Je pense que le gros problème est d'établir le lien entre les impôts et les services. Chaque fois qu'on en discute, c'est comme s'il n'y avait pas de lien entre les deux. Ça me préoccupe vraiment parce que, pour revenir à votre question précédente, il est maintenant question d'un déficit de 50 milliards de dollars. Le gouvernement prévoit des déficits pour les cinq prochaines années, je crois, et je sais que cela va finir par toucher le travail que nous faisons. Je sais que cela va avoir des effets sur ceux qui vivent dans la rue. Mais à aucun moment il n'a été question, quand le ministre Flaherty a parlé de compressions de 50 milliards de dollars, du fait que nous sommes acculés au mur car nous avons abaissé la TPS de 2 p. 100. Des milliards de dollars se sont évaporés. C'est pourquoi le déficit est de 50 milliards. Si cet argent était injecté ici, ce serait moins grave. Je pense que le lien est là, et qu'il descend jusqu'à la rue.
Il y a deux semaines, je me suis entretenu avec des personnes qui reçoivent des soins de santé mentale et nous avons parlé de l'importance des liens pour conserver sa santé mentale. Une femme a dit: « Vous savez, des amis me téléphonent pour me proposer d'aller prendre un café. Je n'en ai pas les moyens et je trouve un prétexte pour ne pas sortir, et après un certain temps, ils cessent de m'appeler. » C'est ça l'effet: les gens n'ont pas les moyens de se payer une tasse de café. Ces 2 p. 100 de la TPS ne veulent peut-être rien dire pour quelqu'un qui a un bon revenu, mais cette personne ne sortira pas et ne s'achètera rien, de telle sorte que la réduction de la TPS n'a aucun sens pour elle.
C'est donc ce lien entre les services et les taxes qui, pour une raison quelconque, est oublié chaque fois que cette discussion a lieu.
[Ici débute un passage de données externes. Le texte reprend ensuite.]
(** * The signalling transports of peerjs: chained XHR polling with
      fallback from the web socket, and the close timeout of a connection.

    A shallow embedding of [lib/serverconnection.ts] (classes
    [HttpRequestLongPoll], [HttpRequest], [ServerConnection]) and of
    [BaseConnection], with the properties the specification states about
    them.  Objects become records, a mutation becomes a new record, what
    a method does to the outside (events emitted, requests posted, timers
    armed) becomes a list of effects returned with the new state. *)

From Stdlib Require Import String Ascii List ZArith Lia Bool.
From stdpp Require Import base list strings pretty gmap.

Set Warnings "-register-all".

(** ** The host's [JSON.parse]

    The stream handler only asks of [JSON.parse] whether it throws, and
    hands the value it returns to the listeners.  The general theorems
    below take the parser as a section variable.  The worked examples run
    on [JSON.parse], a parser of the fragment of JSON they use: [null],
    [true], [false], integers, strings without escape sequences, arrays
    and objects, with white space between tokens.  Texts outside this
    fragment (fractions, exponents, escapes) are not used anywhere below. *)

Module JSON.

Inductive value :=
| Null
| Bool (b : bool)
| Num (n : Z)
| Str (s : string)
| Arr (elems : list value)
| Obj (members : list (string * value)).

Definition is_ws (c : ascii) : bool :=
  (c =? " ")%char || (c =? "009")%char || (c =? "010")%char || (c =? "013")%char.

Definition is_digit (c : ascii) : bool :=
  let n := nat_of_ascii c in (48 <=? n) && (n <=? 57).

Fixpoint skip_ws (s : string) : string :=
  match s with
  | String c s' => if is_ws c then skip_ws s' else s
  | EmptyString => s
  end.

(** The digits at the head of [s], read in base ten onto [acc]. *)
Fixpoint digits (acc : Z) (s : string) : Z * string :=
  match s with
  | String c s' =>
      if is_digit c
      then digits (10 * acc + Z.of_nat (nat_of_ascii c - 48)) s'
      else (acc, s)
  | EmptyString => (acc, s)
  end.

(** An integer without sign: one digit at least, no zero in front of
    another digit, no fraction or exponent behind. *)
Definition unsigned (s : string) : option (Z * string) :=
  match s with
  | String c s' =>
      if negb (is_digit c) then None
      else
        let '(n, rest) := digits 0 s in
        let leading_zero :=
          (c =? "0")%char &&
          match s' with String d _ => is_digit d | EmptyString => false end in
        let more :=
          match rest with
          | String d _ => (d =? ".")%char || (d =? "e")%char || (d =? "E")%char
          | EmptyString => false
          end in
        if leading_zero || more then None else Some (n, rest)
  | EmptyString => None
  end.

(** The characters up to the closing quote. *)
Fixpoint chars (s : string) : option (string * string) :=
  match s with
  | String c s' =>
      if (c =? "034")%char then Some (EmptyString, s')
      else if (c =? "\")%char || (nat_of_ascii c <? 32) then None
      else match chars s' with
           | Some (body, rest) => Some (String c body, rest)
           | None => None
           end
  | EmptyString => None
  end.

Definition literal (word : string) (v : value) (s : string)
  : option (value * string) :=
  if String.prefix word s
  then Some (v, String.substring (String.length word)
                  (String.length s - String.length word) s)
  else None.

Section Items.
Variable val : string -> option (value * string).

(** [elements] reads [v , v , ... ]] after the first bracket and the
    white space behind it. *)
Fixpoint elements (fuel : nat) (s : string) : option (list value * string) :=
  match fuel with
  | O => None
  | S fuel' =>
      match val s with
      | Some (v, rest) =>
          match skip_ws rest with
          | String c rest' =>
              if (c =? ",")%char then
                match elements fuel' rest' with
                | Some (vs, rest'') => Some (v :: vs, rest'')
                | None => None
                end
              else if (c =? "]")%char then Some ([v], rest')
              else None
          | EmptyString => None
          end
      | None => None
      end
  end.

(** [members] reads ["k" : v , ... }] after the first brace. *)
Fixpoint members (fuel : nat) (s : string)
  : option (list (string * value) * string) :=
  match fuel with
  | O => None
  | S fuel' =>
      match skip_ws s with
      | String q s1 =>
          if negb (q =? "034")%char then None else
          match chars s1 with
          | Some (k, s2) =>
              match skip_ws s2 with
              | String colon s3 =>
                  if negb (colon =? ":")%char then None else
                  match val s3 with
                  | Some (v, s4) =>
                      match skip_ws s4 with
                      | String c s5 =>
                          if (c =? ",")%char then
                            match members fuel' s5 with
                            | Some (kvs, s6) => Some ((k, v) :: kvs, s6)
                            | None => None
                            end
                          else if (c =? "}")%char then Some ([(k, v)], s5)
                          else None
                      | EmptyString => None
                      end
                  | None => None
                  end
              | EmptyString => None
              end
          | None => None
          end
      | EmptyString => None
      end
  end.
End Items.

(** One value, white space in front of it skipped. *)
Fixpoint val (fuel : nat) (s : string) : option (value * string) :=
  match fuel with
  | O => None
  | S fuel' =>
      match skip_ws s with
      | String c s' =>
          if (c =? "{")%char then
            match skip_ws s' with
            | String "}" rest => Some (Obj [], rest)
            | _ =>
                match members (val fuel') fuel' s' with
                | Some (kvs, rest) => Some (Obj kvs, rest)
                | None => None
                end
            end
          else if (c =? "[")%char then
            match skip_ws s' with
            | String "]" rest => Some (Arr [], rest)
            | _ =>
                match elements (val fuel') fuel' s' with
                | Some (vs, rest) => Some (Arr vs, rest)
                | None => None
                end
            end
          else if (c =? "034")%char then
            match chars s' with
            | Some (body, rest) => Some (Str body, rest)
            | None => None
            end
          else if (c =? "-")%char then
            match unsigned s' with
            | Some (n, rest) => Some (Num (- n), rest)
            | None => None
            end
          else if is_digit c then
            match unsigned (String c s') with
            | Some (n, rest) => Some (Num n, rest)
            | None => None
            end
          else if (c =? "n")%char then literal "null" Null (String c s')
          else if (c =? "t")%char then literal "true" (Bool true) (String c s')
          else if (c =? "f")%char then literal "false" (Bool false) (String c s')
          else None
      | EmptyString => None
      end
  end.

(** [JSON.parse]: [None] stands for the [SyntaxError] it throws.  Each
    step of [val] consumes a character, so the length of the text is
    fuel enough. *)
Definition parse (s : string) : option value :=
  match val (S (String.length s)) s with
  | Some (v, rest) =>
      match skip_ws rest with
      | EmptyString => Some v
      | String _ _ => None
      end
  | None => None
  end.

End JSON.

(** The examples write response bodies with ['] where JSON has the
    double quote and with [|] where the body has a line feed; [js] puts
    the double quotes and the line feeds back. *)
Definition LF : ascii := "010"%char.

Fixpoint js (s : string) : string :=
  match s with
  | String c s' =>
      String (if (c =? "'")%char then "034"%char
              else if (c =? "|")%char then LF else c) (js s')
  | EmptyString => EmptyString
  end.

(** ** Lines of a response body *)

(** [text.split("\n")]: the pieces between the line feeds; one piece more
    than there are line feeds, so the empty text gives one empty piece. *)
Fixpoint split_lines (s : string) : list string :=
  match s with
  | String c s' =>
      if (c =? LF)%char then EmptyString :: split_lines s'
      else match split_lines s' with
           | l :: ls => String c l :: ls
           | [] => [String c EmptyString]
           end
  | EmptyString => [EmptyString]
  end.

(** A string in a condition: only the empty string is falsy; so is
    [undefined], what an array gives outside its bounds. *)
Definition truthy (s : option string) : bool :=
  match s with
  | Some (String _ _) => true
  | Some EmptyString | None => false
  end.

Fixpoint ends_with_newline (s : string) : bool :=
  match s with
  | String c EmptyString => (c =? LF)%char
  | String _ s' => ends_with_newline s'
  | EmptyString => false
  end.

Fixpoint has_newline (s : string) : bool :=
  match s with
  | String c s' => (c =? LF)%char || has_newline s'
  | EmptyString => false
  end.

(** The body the server has written once it has sent [lines] in full,
    and the body a client sees when line [k] has arrived only as far as
    [part]. *)
Definition stream (lines : list string) : string :=
  foldr (fun l body => l +:+ String LF body) EmptyString lines.

Definition snapshot (lines : list string) (k : nat) (part : string) : string :=
  stream (take k lines) +:+ part.

(** Bodies seen one after another while the server writes [lines]: each
    shows the first [k'] lines in full and line [k'] as far as [part],
    with [k'] the count [k] of the body before or one more; the last one
    shows all of [lines]. *)
Inductive paced (lines : list string) : nat -> list string -> Prop :=
| paced_end : paced lines (length lines) []
| paced_next k k' part bodies :
    k <= k' <= S k ->
    k' <= length lines ->
    String.prefix part (default EmptyString (lines !! k')) = true ->
    paced lines k' bodies ->
    paced lines k (snapshot lines k' part :: bodies).

(** ** Events and effects *)

(** Modelled from the spec: [SocketEventType] of [lib/enums.ts], of which
    the transports use [Message], [Disconnected] and [Error]; an event is
    the type with the arguments [emit] passes along. *)
Inductive SocketEventType := Message | Disconnected | Error | Close.

Inductive Event (M : Type) :=
| EvMessage (m : M)
| EvDisconnected
| EvError (what : string)
| EvClose.
Arguments EvMessage {M} m.
Arguments EvDisconnected {M}.
Arguments EvError {M} what.
Arguments EvClose {M}.

Definition event_type {M} (e : Event M) : SocketEventType :=
  match e with
  | EvMessage _ => Message
  | EvDisconnected => Disconnected
  | EvError _ => Error
  | EvClose => Close
  end.

(** Times are in milliseconds. *)
Definition CONNECTION_OPEN_TIMEOUT : N := 5000.

(** ** The host

    Beside [JSON], of which the theorems take [parse] and [stringify] as
    they come, the transport asks two things of the host that the source
    does not determine.  [String.prototype.toLowerCase] folds the letters
    of every alphabet.  [XMLHttpRequest.open] throws a [SyntaxError] when
    the address it is given does not parse as a URL: [open_error] is the
    message of that error, and [None] when [open] returns. *)
Class Host := {
  toLowerCase : string -> string;
  open_error : string -> option string }.

(** ** [HttpRequestLongPoll]: one request of the chain *)

Module Poll.

Record XMLHttpRequest := mkXhr {
  readyState : nat;
  status : nat;
  responseText : string }.

(** A request that was opened and sent and has no answer yet. *)
Definition opened : XMLHttpRequest :=
  {| readyState := 1; status := 0; responseText := EmptyString |}.

(** A request that is new, or that [abort()] has left: unsent, without
    a response. *)
Definition unsent : XMLHttpRequest :=
  {| readyState := 0; status := 0; responseText := EmptyString |}.

(** A request in the course of [abort()], when its [readystatechange] is
    dispatched: done, the response gone. *)
Definition failed : XMLHttpRequest :=
  {| readyState := 4; status := 0; responseText := EmptyString |}.

(** Requests are objects that refer to each other ([previousRequest]) and
    that the host calls back one by one: they live in a store and are
    named by their address. *)
Definition ref := nat.

Record HttpRequestLongPoll := mkPoll {
  index : nat;
  buffer : list nat;
  previousRequest : option ref;
  _xmlHttpRequest : XMLHttpRequest;
  streamIndex : nat;
  _httpUrl : string }.

(** [new HttpRequestLongPoll(streamIndex, httpUrl)] *)
Definition new (streamIndex : nat) (httpUrl : string) : HttpRequestLongPoll :=
  {| index := 1; buffer := []; previousRequest := None;
     _xmlHttpRequest := unsent;
     streamIndex := streamIndex; _httpUrl := httpUrl |}.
Pour compléter ce que Mario a dit, les Canadiens à faible revenu dépendent de manière disproportionnée des services publics. Et quand, au détriment des services publics, on choisit les réductions d'impôts dont ces gens ne peuvent profiter, ça ne fait qu'exacerber la situation des pauvres. C'est particulièrement le cas des populations racialisées, comme les femmes racialisées à faible revenu, qui ont désespérément besoin de places en garderie pour avoir accès au marché du travail. Une réduction d'impôt ne peut pas compenser cela.